Et tu es là, à me mettre toujours en colère, avec tes histoires de
l'autre monde... Voyons, soyons raisonnables tous les deux.
Attendons d'être plus calmes. Nous causerons encore... Il n'est pas
possible que je m'en aille comme ça. Je ne peux te laisser ici.
C'est parce que tu es ici que tu es comme mort, la peau si froide,
que je n'ose te toucher... Ne parlons plus. Attendons.
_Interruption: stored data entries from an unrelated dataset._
(* ===== verification/SgxVmFacts.v ===== *)
(** * What the host side of the enclave guarantees

    The theorems about [SgxVm] that join it to the enclave: buffers that cross the border in
    both directions, the gas and the storage of an instance over any sequence of calls. *)

From Stdlib Require Import Strings.String.
From stdpp Require Import base tactics list numbers strings ssreflect gmap.
From S2P Require Import Prelude Crypto Storage EnclaveDb Ecalls SgxVm.

Local Open Scope string_scope.
Local Open Scope list_scope.

(** ** From the host into the enclave *)

(** [allocate_enclave_buffer] followed by [recover_buffer]: the value is copied into the
    enclave by [ecall_allocate], and the enclave looks behind the pointer it gets back. *)
Definition cross_border (grow : nat -> nat) (w : World) (how : Buffers.Allocation) (address : Z)
    (st : Shared) (value : bytes) : option (option bytes) :=
  match ecall_allocate grow w how (mkSlice address value) st with
  | Some (st', p) =>
      match (Buffers.recover_buffer p (table st')).2 with
      | Buffers.Recovery (Ok behind) => Some behind
      | _ => None
      end
  | None => None
  end.

Section Border.
Variable grow : nat -> nat.

(** Memory is plentiful, so that the reserve can be built and kept. *)
Definition enough_memory (s : Safety.Supply) : Prop :=
  forall st, safety st <> Safety.Broken -> (restore_safety_buffer grow s st).2 = Ok tt.

Lemma restore_table s st st' r :
  restore_safety_buffer grow s st = (st', r) -> table st' = table st.
Proof.
  unfold restore_safety_buffer. destruct (Safety.force _ _ _) as [x [b| |]]; [|by intros [= <- _]..].
  destruct (Safety.restore grow s b). by intros [= <- _].
Qed.

Lemma built_not_broken st : is_built st -> safety st <> Safety.Broken.
Proof. intros [b ->]. done. Qed.

Lemma position_last p l : Buffers.position p (reverse (l ++ [p])) = Some 0%nat.
Proof. rw reverse_app. cbn. by rw Z.eqb_refl. Qed.

Lemma recover_pushed p value bx l :
  p <> 0%Z ->
  (Buffers.recover_buffer p (Buffers.mkTable (<[p := value]> bx) (l ++ [p]) false)).2
  = Buffers.Recovery (Ok (Some value)).
Proof.
  intros Hz. unfold Buffers.recover_buffer. destruct (Z.eqb_spec p 0); [done|].
  cbn [Buffers.poisoned Buffers.stack Buffers.boxes]. by rw position_last lookup_insert_eq.
Qed.

Lemma ecall_allocate_table w how address st value :
  enough_memory (reserve_in w) -> enough_memory (reserve_out w) -> safety st <> Safety.Broken -> address <> 0%Z ->
  exists st' p, ecall_allocate grow w how (mkSlice address value) st = Some (st', p) /\
  if decide (value = []) then p = 0%Z
  else (table st', p) = Buffers.allocate_body how value (table st).
Proof.
  intros Hin Hout Hs Ha. unfold ecall_allocate, register_oom_handler.
  specialize (Hin st Hs). destruct (restore_safety_buffer grow (reserve_in w) st) as [st1 r1] eqn:E1.
  cbn [snd] in Hin. subst r1. pose proof (restore_builds _ _ _ _ _ E1) as Hb. apply restore_table in E1.
  unfold validate_const_ptr. cbn [s_addr s_data].
  destruct (Z.eqb_spec address 0) as [|_]; [done|]. cbn [orb].
  destruct value as [|x value]; [by eexists _, _|]. cbn [length Nat.eqb negb table set_oom]. rw E1.
  destruct (Buffers.allocate_body how (x :: value) (table st)) as [t p] eqn:Eb.
  set (st2 := match how with Buffers.Allocated _ => _ | _ => _ end).
  assert (table st2 = t) as Ht by (by destruct how).
  assert (is_built st2) as Hb2 by (destruct Hb as [b Hb]; destruct how; [by exists b|apply hook_built; by exists b..]).
  specialize (Hout st2 (built_not_broken _ Hb2)). destruct (restore_safety_buffer grow (reserve_out w) st2) as [st4 r4] eqn:E2.
  cbn [snd] in Hout. subst r4. apply restore_table in E2.
  eexists _, _. split; [done|]. cbn. destruct (p =? 0)%Z; cbn [table set_oom]; by rw E2 Ht.
Qed.

(** A value that the host copies into the enclave with ecall_allocate is what recover_buffer
    finds behind the pointer; only the empty value becomes a null pointer. *)
Theorem value_crosses_border w p address st value :
  enough_memory (reserve_in w) -> enough_memory (reserve_out w) -> safety st <> Safety.Broken -> address <> 0%Z ->
  p <> 0%Z -> Buffers.poisoned (table st) = false ->
  cross_border grow w (Buffers.Allocated p) address st value = Some (returned (Some value)).
Proof.
  intros Hin Hout Hs Ha Hz Hp.
  destruct (ecall_allocate_table w (Buffers.Allocated p) address st value Hin Hout Hs Ha) as (st' & q & E & H).
  unfold cross_border. rw E.
  destruct (decide (value = [])) as [->|Hne]; [by subst q|].
  cbn [Buffers.allocate_body] in H. rw Hp in H. injection H as -> ->.
  rw recover_pushed //. by rw returned_nonempty.
Qed.

(** What an allocation failure in the enclave makes of a value. *)
Lemma value_lost_at_border w how address st value :
  enough_memory (reserve_in w) -> enough_memory (reserve_out w) -> safety st <> Safety.Broken -> address <> 0%Z ->
  (forall p, how <> Buffers.Allocated p) ->
  cross_border grow w how address st value = Some None.
Proof.
  intros Hin Hout Hs Ha Hhow. destruct (ecall_allocate_table w how address st value Hin Hout Hs Ha) as (st' & q & E & H).
  unfold cross_border. rw E.
  destruct (decide (value = [])) as [->|Hne]; [by subst q|].
  destruct how as [p| |p]; [by edestruct Hhow| |]; cbn in H; by injection H as _ ->.
Qed.

End Border.

Section LostValues.
Context {S Q I R : Type} `{HS : VmStorage S} {HH : HonestStorage S} `{HQ : VmQuerier Q R}.
Context `{AL : Allocator} `{P : Primitives}.

(** When the enclave cannot allocate a buffer for a value, ecall_allocate returns null, the host
    reports success, and the enclave takes every stored key for absent; the associated data
    of the next write starts over from the field name. *)
Theorem allocation_failure_hides_values grow w how address st (start : HostState S Q I) s0 key h :
  enough_memory grow (reserve_in w) -> enough_memory grow (reserve_out w) -> safety st <> Safety.Broken -> address <> 0%Z ->
  (forall p, how <> Buffers.Allocated p) -> ctx_storage (context start) = Some s0 ->
  let host := vm_host (cross_border grow w how address st) start in
  exists gas, (read_db (Ho := host) key h).2 = Ok (None, gas) /\
    (derive_ad_for_field (Ho := host) key h).2 = Ok (sha_256 key, gas).
Proof.
  intros Hin Hout Hnb Ha Hhow Hs host.
  destruct (after_storage (cross_border grow w how address st) start s0 Hs h) as (s & Hs' & _).
  assert (exists gas, read_db (Ho := host) key h = (OReadDb key :: h, Ok (None, gas))) as [gas Hr].
  { cbv [read_db mbind M_bind ocall liftR mret M_ret]. unfold host, vm_host, host_answer. cbn [perform].
    unfold ocall_read_db, ocall_read_db_impl, with_storage_from_context. rw Hs'.
    destruct (honest_get s key) as [Hr _]. destruct (st_get s key) as [s' [r g]]. cbn [fst snd] in *. subst r.
    unfold with_gas. cbn [fst snd]. destruct (stored s key) as [v|]; [|by eexists].
    unfold with_buffer. rw value_lost_at_border //. by eexists. }
  exists gas. unfold derive_ad_for_field. cbv [mbind M_bind liftR mret M_ret]. by rw Hr.
Qed.

End LostValues.

(** ** From the enclave to the host *)

Section Outputs.
Context `{AL : Allocator}.

Lemma unbox_allocated data buffers :
  let (buffers', p) := ocall_allocate data buffers in
  p <> 0%Z /\ unbox p buffers' = Some (buffers, data).
Proof.
  unfold ocall_allocate, unbox. split; [apply address_not_null|].
  rw lookup_insert_eq. cbn. rw delete_insert_id //. apply not_elem_of_dom, address_unused.
Qed.

Lemma take_allocated data hp :
  let (buffers', p) := ocall_allocate data (user_buffers hp) in
  take_output p (mkHeap (vm_errors hp) buffers') = Some (hp, data).
Proof.
  pose proof (unbox_allocated data (user_buffers hp)) as H.
  destruct (ocall_allocate data (user_buffers hp)) as [bs p]. destruct H as [Hz Hu].
  unfold take_output, recover_user_buffer. cbn [user_buffers]. destruct (Z.eqb_spec p 0); [done|].
  rw Hu. by destruct hp.
Qed.

(** The output that the enclave copies out with ocall_allocate is what Module::init, handle and
    query return, of any length, with the contract key in front for init, and its box is
    freed. *)
Theorem outputs_are_delivered output key hp :
  let pointer := (ocall_allocate output (user_buffers hp)).2 in
  let heap := mkHeap (vm_errors hp) (ocall_allocate output (user_buffers hp)).1 in
  let copied := fun _ : bytes => Some pointer in
  handle_result_to_vm_result (result_handle_success_to_handleresult copied (Ok output)) heap
    = Some (hp, Ok output) /\
  query_result_to_vm_result (result_query_success_to_queryresult copied (Ok output)) heap
    = Some (hp, Ok output) /\
  exists success,
    init_result_to_vm_result
      (result_init_success_to_initresult copied (Ok (Operations.mkInitSuccess output key))) heap
    = Some (hp, Ok success) /\ into_output success = key ++ output.
Proof.
  cbv zeta. pose proof (take_allocated output hp) as H.
  destruct (ocall_allocate output (user_buffers hp)) as [bs p]. cbn [fst snd].
  cbv [handle_result_to_vm_result result_handle_success_to_handleresult
       query_result_to_vm_result result_query_success_to_queryresult
       init_result_to_vm_result result_init_success_to_initresult].
  cbn [Operations.init_output Operations.init_contract_key]. rw H.
  split_and!; [done..|]. by eexists.
Qed.

End Outputs.

(** ** An instance over a sequence of calls *)

Section Sequences.
Context {S Q I A R : Type} `{HS : VmStorage S} `{HQ : VmQuerier Q R} `{AL : Allocator}.
Variable allocated : bytes -> option (option bytes).

Local Abbreviation Entry := (Entry (S := S) (Q := Q) (I := I)).

(** The calls of calls.rs, with the ecall they run. *)
Inductive Call : Type :=
| InitCall (entry : Entry InitResult)
| HandleCall (entry : Entry HandleResult)
| MigrateCall
| QueryCall (entry : Entry QueryResult).

Definition call_raw (c : Call) : Instance S Q I A -> Heap -> option (Instance S Q I A * Heap * VmResult bytes) :=
  match c with
  | InitCall entry => call_init_raw allocated entry
  | HandleCall entry => call_handle_raw allocated entry
  | MigrateCall => call_migrate_raw
  | QueryCall entry => call_query_raw allocated entry
  end.

(** What the ecall of a call is given, and the ocalls it makes and the gas it reports. *)
Definition observe {X} (entry : Entry X) (read_only : bool) (i : Instance S Q I A) (hp : Heap) : Trace * Z :=
  let out := entry (mkHost (inst_context (readonly i read_only)) (vm_errors hp))
               (bytecode (inner i)) (gas_left (inner i)) (user_buffers hp) in
  (run_ocalls out, ecall_gas out).

Definition observed (c : Call) (i : Instance S Q I A) (hp : Heap) : Trace * Z :=
  match c with
  | InitCall entry => observe entry false i hp
  | HandleCall entry => observe entry false i hp
  | MigrateCall => ([], 0%Z)
  | QueryCall entry => observe entry true i hp
  end.

(** A run of an instance: the calls made, all ocalls (latest first) and the gas of each call. *)
Inductive runs : Instance S Q I A -> Heap -> Trace -> list Z -> Instance S Q I A -> Heap -> Prop :=
| runs_none i hp : runs i hp [] [] i hp
| runs_call c i hp r i1 hp1 h gas i2 hp2 :
    call_raw c i hp = Some (i1, hp1, r) -> runs i1 hp1 h gas i2 hp2 ->
    runs i hp (h ++ (observed c i hp).1) ((observed c i hp).2 :: gas) i2 hp2.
Elle se tut, elle fit quelques pas. Elle examinait la petite église.
La pluie continuait à mettre aux vitres son ruissellement de cendre
fine. Une lumière froide, trempée d'humidité, semblait mouiller les
murs. Du dehors, pas un bruit ne venait, que le roulement monotone
de l'averse. Les moineaux devaient s'être blottis sous les tuiles,
le sorbier dressait des branches vagues, noyées dans la poussière
d'eau. Cinq heures sonnèrent, arrachées coup à coup de la poitrine
fêlée de l'horloge; puis, le silence grandit encore, plus sourd,
plus aveugle, plus désespéré. Les peintures, à peine sèches,
donnaient au maître-autel et aux boiseries une propreté triste,
l'air d'une chapelle de couvent où le soleil n'entre pas. Une agonie
lamentable emplissait la nef, éclaboussée du sang qui coulait des
membres du grand Christ; tandis que, le long des murs, les quatorze
images de la Passion étalaient leur drame atroce, barbouillé de
jaune et de rouge, suant l'horreur. C'était la vie qui agonisait là,
dans ce frisson de mort, sur ces autels pareils à des tombeaux, au
milieu de cette nudité de caveau funèbre. Tout parlait de massacre,
de nuit, de terreur, d'écrasement, de néant. Une dernière haleine
d'encens traînait, pareille au dernier souffle attendri de quelque
trépassée, étouffée jalousement sous les dalles.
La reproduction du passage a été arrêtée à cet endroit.